[Collected data]
____

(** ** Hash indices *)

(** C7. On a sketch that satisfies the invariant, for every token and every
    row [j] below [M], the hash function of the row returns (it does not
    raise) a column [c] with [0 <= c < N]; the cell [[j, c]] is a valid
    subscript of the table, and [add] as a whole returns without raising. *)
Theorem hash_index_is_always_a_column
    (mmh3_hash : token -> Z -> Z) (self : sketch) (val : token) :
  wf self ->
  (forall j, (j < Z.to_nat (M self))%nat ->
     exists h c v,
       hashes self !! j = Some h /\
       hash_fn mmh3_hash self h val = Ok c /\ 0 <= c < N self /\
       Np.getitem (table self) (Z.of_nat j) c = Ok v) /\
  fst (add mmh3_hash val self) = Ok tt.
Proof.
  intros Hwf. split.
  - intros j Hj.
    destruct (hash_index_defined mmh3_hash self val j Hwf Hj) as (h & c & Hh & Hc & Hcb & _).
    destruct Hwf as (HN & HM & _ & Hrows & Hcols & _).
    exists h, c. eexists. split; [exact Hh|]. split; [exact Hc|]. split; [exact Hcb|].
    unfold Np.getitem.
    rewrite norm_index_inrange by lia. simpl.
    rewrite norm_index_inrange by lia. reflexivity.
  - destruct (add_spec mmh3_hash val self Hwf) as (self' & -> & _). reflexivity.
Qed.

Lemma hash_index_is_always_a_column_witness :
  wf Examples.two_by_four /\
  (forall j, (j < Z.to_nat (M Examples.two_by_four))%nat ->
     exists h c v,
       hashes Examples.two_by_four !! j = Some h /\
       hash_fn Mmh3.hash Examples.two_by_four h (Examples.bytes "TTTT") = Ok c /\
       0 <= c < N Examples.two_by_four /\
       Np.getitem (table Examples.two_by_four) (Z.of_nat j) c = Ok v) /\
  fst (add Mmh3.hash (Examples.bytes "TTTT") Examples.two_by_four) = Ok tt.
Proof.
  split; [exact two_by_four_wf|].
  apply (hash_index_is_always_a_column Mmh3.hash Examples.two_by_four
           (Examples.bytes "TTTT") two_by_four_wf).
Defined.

____

All lines of the entries above where "sketch" turns up should be reported.

> **WRITTEN ANSWER**:
(** C7. On a sketch that satisfies the invariant, for every token and every
    (mmh3_hash : token -> Z -> Z) (self : sketch) (val : token) :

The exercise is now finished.